A gerente do eduLab21, Ana Crispim, explica sobre a relação entre socioemocional e a o período pandêmico. “A pandemia afetou significativamente as trajetórias socioemocionais e a maneira como os estudantes interagem entre si e com o mundo. Por isso, para saber como apoiar os estudantes nesse momento, é necessário também entender como eles estão se sentindo e quais recursos eles têm. Esses recursos podem ser cognitivos, emocionais ou interpessoais, e ajudam os estudantes a lidar com seus sentimentos e com situações adversas, como a pandemia. Assim, o monitoramento de indicadores como saúde mental e bem-estar é uma estratégia importante para redes e escolas, uma vez que prejuízos nesses indicadores podem afetar os estudantes em diversas esferas da sua vida. A partir de pesquisas, sabemos que esses prejuízos se refletem em menor confiança em si mesmo e nas próprias capacidades, no aumento do sentimento de tristeza, na perda de sono por conta de preocupações e também em dificuldades para se concentrar em atividades, o que pode influenciar na execução de atividades do dia a dia ou em atividades escolares”, aponta.

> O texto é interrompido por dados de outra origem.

Lemma settled_ret m : in_order m -> wp (mret tt) m (settled m).
Proof. intros Ho. rewrite wp_ret. split; [done|]. by apply calm_conserves, calm_refl. Qed.

Lemma settled_after m m1 (p : SM (Master W) unit) : calm m m1 -> wp p m1 (settled m1) -> wp p m1 (settled m).
Proof. intros Hc Hp. eapply wp_mono; [exact Hp|]. cbv beta. intros a m2 [Ho C]. split; [done|]. by eapply calm_then. Qed.

(** ** Timers *)

Lemma ResponseTimer_wp s c m : in_order m -> sessions m !! s = Some c -> wp (MasterChannel.handle (ResponseTimer s)) m (settled m).
Proof.
  intros [Hok Haw] Hs. cbn [MasterChannel.handle]. rewrite wp_bind. eapply wp_session; [exact Hs|].
  destruct (responseTimer c) eqn:Htm; [|by apply settled_ret].
  pose proof (ck_machines _ _ _ Hok s c ltac:(done) Hs) as [Hl Hoff Ht Hst Hkp]. rewrite Htm in Ht. symmetry in Ht. apply bool_decide_eq_true in Ht.
  destruct (isOnline c) eqn:Hon; [|by destruct (Hoff eq_refl) as [Hidle _]; rewrite Hidle in Ht].
  destruct (ck_sessions _ _ _ Hok s c Hs) as [_ _ Hq _ _].
  rewrite wp_bind. eapply (wp_update_own R); [by apply channel_weaken|exact Hs|done|done|]. intros m1 Hok1 Hs1 E1. set (c1 := set_responseTimer false c) in *.
  unfold MContext.OnResponseTimeout. rewrite wp_bind. eapply wp_session; [exact Hs1|].
  change (isOnline c1) with (isOnline c). rewrite Hon. eapply (assign_tstate_wp R s c1 _ _ []).
  - unfold MContext.OnResponseTimeoutEvent. rewrite wp_bind. eapply wp_session; [exact Hs1|].
    change (tstate c1) with (tstate c). rewrite Ht in *. destruct (activeTask c) as [i|] eqn:Ha; [|done].
    eapply (OnResponseTimeout_wait_wp R s c1 i); [done|done|done|done|done| |]; [rewrite E1; by apply Hl|]. eapply (keeps_same m); [done|done|by rewrite E1|exact Hkp].
  - intros m2 c2 Hok2 Aw2 Hs2 A2 _. split; [by split|]. eapply (acts_conserves_nil R s c c2); [done|done|].
    eapply acts_trans_nil; [|exact A2]. rewrite E1. by apply acts_own.
Qed.

(** The functions of the queue run one after the other. *)
Lemma channel_pop (x : option nat) q m : channel_ok x m -> (forall p, p ∈ q -> p ∈ posted m) ->
  channel_ok x (set_scheduler (set_taskCheckPending false (scheduler m)) (set_posted q m)).
Proof.
  intros [Hst Hse Hma Hre Hon Hfr Hch Hpo] Hq. split; unfold scheduled in *; cbn [scheduler set_scheduler set_taskCheckPending set_posted store sessions posted current tasks taskCheckPending]; try done.
  - intros s c Hx Hs. eapply machine_scheduler; [by apply Hma|done|done|by left|done].
  - intros i Hi. by apply Hpo, Hq.
Qed.

Lemma TaskTimer_wp m : in_order m -> wp (MasterChannel.handle TaskTimer) m (settled m).
Proof.
  intros Ho. cbn [MasterChannel.handle]. rewrite wp_bind, wp_get. destruct (taskTimer (scheduler m)); [|by apply settled_ret].
  rewrite wp_bind. apply wp_scheduler. apply settled_after; [by apply calm_same|]. apply CheckForTaskRun_wp.
  destruct Ho as [Hok _]. apply (channel_scheduler R None _ m Hok); done.
Qed.

Lemma StartTimer_wp m : in_order m -> wp (MasterChannel.handle StartTimer) m (settled m).
Proof.
  intros [Hok Haw]. cbn [MasterChannel.handle]. rewrite wp_bind, wp_get. destruct (taskStartTimeout_ (scheduler m)); [|by apply settled_ret].
  rewrite wp_bind. apply wp_scheduler. apply settled_after; [by apply calm_same|]. apply TimeoutTasks_wp. split; [|done].
  apply (channel_scheduler R None _ m Hok); [done|done|]. apply (ck_check _ _ _ Hok).
Qed.

Lemma quiet_scheduler o y m m' : quiet o m m' -> quiet o (set_scheduler y m) (set_scheduler y m').
Proof. intros [C S K E D P]. by split. Qed.

Lemma RunPosted_wp m : in_order m -> wp (MasterChannel.handle RunPosted) m (settled m).
Proof.
  intros [Hok Haw]. cbn [MasterChannel.handle]. rewrite wp_bind, wp_get. destruct (posted m) as [|p q] eqn:Hp; [by apply settled_ret|].
  rewrite wp_bind. unfold modify at 1. cbn [wp].
  assert (Hpop : channel_ok None (set_scheduler (set_taskCheckPending false (scheduler m)) (set_posted q m))).
  { apply channel_pop; [done|]. intros p' Hp'. rewrite Hp. by right. }
  apply (settled_after m (set_posted q m)); [by apply calm_same|]. destruct p as [|i]; cbn [MasterChannel.run_posted].
  - by apply CheckForTaskRun_wp.
  - rewrite wp_bind. apply SetMinExpiration_wp; [apply (ck_store _ _ _ Hok)|apply (ck_posted _ _ _ Hok); rewrite Hp; left|]. intros m1 Q1.
    apply settled_after; [by eapply calm_quiet|]. apply CheckForTaskRun_wp.
    rewrite (qu_scheduler _ _ _ Q1). eapply channel_quiet; [exact Hpop|by apply quiet_scheduler|apply own_none].
Qed.

Lemma DemandScan_wp i m : in_order m -> (i < length (store m))%nat -> wp (MasterChannel.handle (DemandScan i)) m (settled m).
Proof.
  intros [Hok Haw] Hi. cbn [MasterChannel.handle]. unfold MasterSchedulerBackend.Demand, Post, modify. cbn [wp]. split; [split|].
  - destruct Hok as [Hst Hse Hma Hre Hon Hfr Hch Hpo]. split; cbn [scheduler set_posted store sessions posted]; try done.
    + intros s c Hx Hs. eapply machine_scheduler; [by apply Hma|done|done|by left|done].
    + intros Hp. apply elem_of_app. left. by apply Hch.
    + intros k Hk. apply elem_of_app in Hk as [Hk|Hk]; [by apply Hpo|]. apply list_elem_of_singleton in Hk. by injection Hk as ->.
  - intros Hc Ht. cbn in *. destruct (Haw Hc Ht) as [Hp|Hp]; [left; apply elem_of_app; by left|by right].
  - by apply calm_conserves, calm_same.
Qed.

(** ** New tasks and sessions *)

(** A session that has just been made. *)
Definition new_session c : Prop := tstate c = IDLE /\ activeTask c = None /\ isOnline c = false /\ isSending c = false /\ responseTimer c = false.

(** The channel with more tasks and sessions. *)
Definition grown ts cs m : Master W := set_store (store m ++ ts) (set_sessions (sessions m ++ cs) m).

Lemma channel_grown ts cs m : channel_ok None m ->
  Forall (fun t => task_ok t /\ (context t < length (sessions m ++ cs))%nat) ts ->
  (forall k c, cs !! k = Some c -> new_session c /\ session_ok (store m ++ ts) (length (sessions m) + k) c) ->
  channel_ok None (grown ts cs m).
Proof.
  intros [Hst Hse Hma Hre Hon Hfr Hch Hpo] Hts Hcs.
  assert (Hold : forall i t, store m !! i = Some t -> store (grown ts cs m) !! i = Some t) by (intros i t Hi; cbn; by rewrite lookup_app_l by (by eapply lookup_lt_Some)).
  assert (Hno : forall i s, (i, s) ∈ scheduled m -> (s < length (sessions m))%nat).
  { intros i s Hi. destruct (Hre i s Hi) as (t & Ht & <-). by destruct (Hst i t Ht). }
  assert (Hback : forall i t, (i < length (store m))%nat -> store (grown ts cs m) !! i = Some t -> store m !! i = Some t) by (intros i t Hi; cbn; by rewrite lookup_app_l).
  split; unfold scheduled in *; cbn [scheduler grown set_store set_sessions sessions posted]; try done.
  - intros i t Hi. cbn in *. apply lookup_app_Some in Hi as [Hi|[_ Hi]]; [destruct (Hst i t Hi); split; [done|rewrite length_app; lia]|].
    by apply (Forall_lookup_1 _ _ _ _ Hts Hi).
  - intros s c Hs. apply lookup_app_Some in Hs as [Hs|[Hl Hs]].
    + destruct (Hse s c Hs) as [Hp Hb Hq Ht Hn]. split; [done..| |done]. intros i Hi. destruct (Ht i Hi) as (t & Hit & Htc). exists t. split; [by apply Hold|done].
    + destruct (Hcs _ _ Hs) as [_ Hc]. by replace (length (sessions m) + (s - length (sessions m)))%nat with s in Hc by lia.
  - intros s c _ Hs. apply lookup_app_Some in Hs as [Hs|[Hl Hs]].
    + eapply machine_scheduler; [by apply Hma|done|done|by left|done].
    + destruct (Hcs _ _ Hs) as [(E1 & E2 & E3 & E4 & E5) _].
      assert (Hnot : forall i, (i, s) ∉ option_list (current (scheduler m)) ++ tasks (scheduler m)) by (intros i Hi; apply Hno in Hi; lia).
      split; unfold keeps; rewrite ?E1, ?E2, ?E3, ?E4, ?E5; [|intros _; split; [done|split; [done|]]; intros i Hi; apply (Hnot i), elem_of_app; by right|done|done|done].
      intros i. split; [done|]. intros Hc. exfalso. apply (Hnot i). cbn in Hc. rewrite Hc. left.
  - intros i s Hi. destruct (Hre i s Hi) as (t & Ht & Hc). exists t. split; [by apply Hold|done].
  - intros i s t Hi Ht. eapply Hfr; [exact Hi|]. destruct (Hre i s) as (t' & Ht' & _); [apply elem_of_app; by right|].
    apply Hback; [by eapply lookup_lt_Some|done].
  - intros i Hi. cbn. rewrite length_app. apply Hpo in Hi. lia.
Qed.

O recorte de gênero também trouxe achados importantes. O bem-estar dos meninos não mudou significativamente ao longo do tempo (−1%), enquanto as pontuações de bem-estar das meninas caíram consideravelmente (−26%) entre 2018 e 2021. No que diz respeito à saúde mental, há uma queda de 11% na saúde mental entre o 7º (2020) e o 8º ano escolar (2021). Entretanto, essa queda é mais acentuada para meninas (−17,9%) do que para meninos (-6%). Esse dado pode ser compreendido a partir de recursos pessoais, sejam eles cognitivos ou emocionais, recursos interpessoais, e a capacidade adaptativa de cada um frente a situações desafiadoras
A parceria
O Instituto Ayrton Senna apoia, desde 2017, as ações ligadas à política pública de desenvolvimento socioemocional de Sobral. A parceria envolve o olhar para o currículo da rede municipal com o objetivo de promover o desenvolvimento das competências socioemocionais, conforme o que preconiza a BNCC; a produção de material pedagógico; e formações para profissionais da rede, com foco nos orientadores educacionais, agentes da educação sobralense que atuam diretamente em contato com as escolas no apoio à integração do desenvolvimento socioemocional intencional ao currículo. O estudo, realizado no contexto dessas e de outras ações, geram insumos e dados adicionais que podem apoiar a rede a pautar planejamentos e ações ligadas à política pública educacional vigente.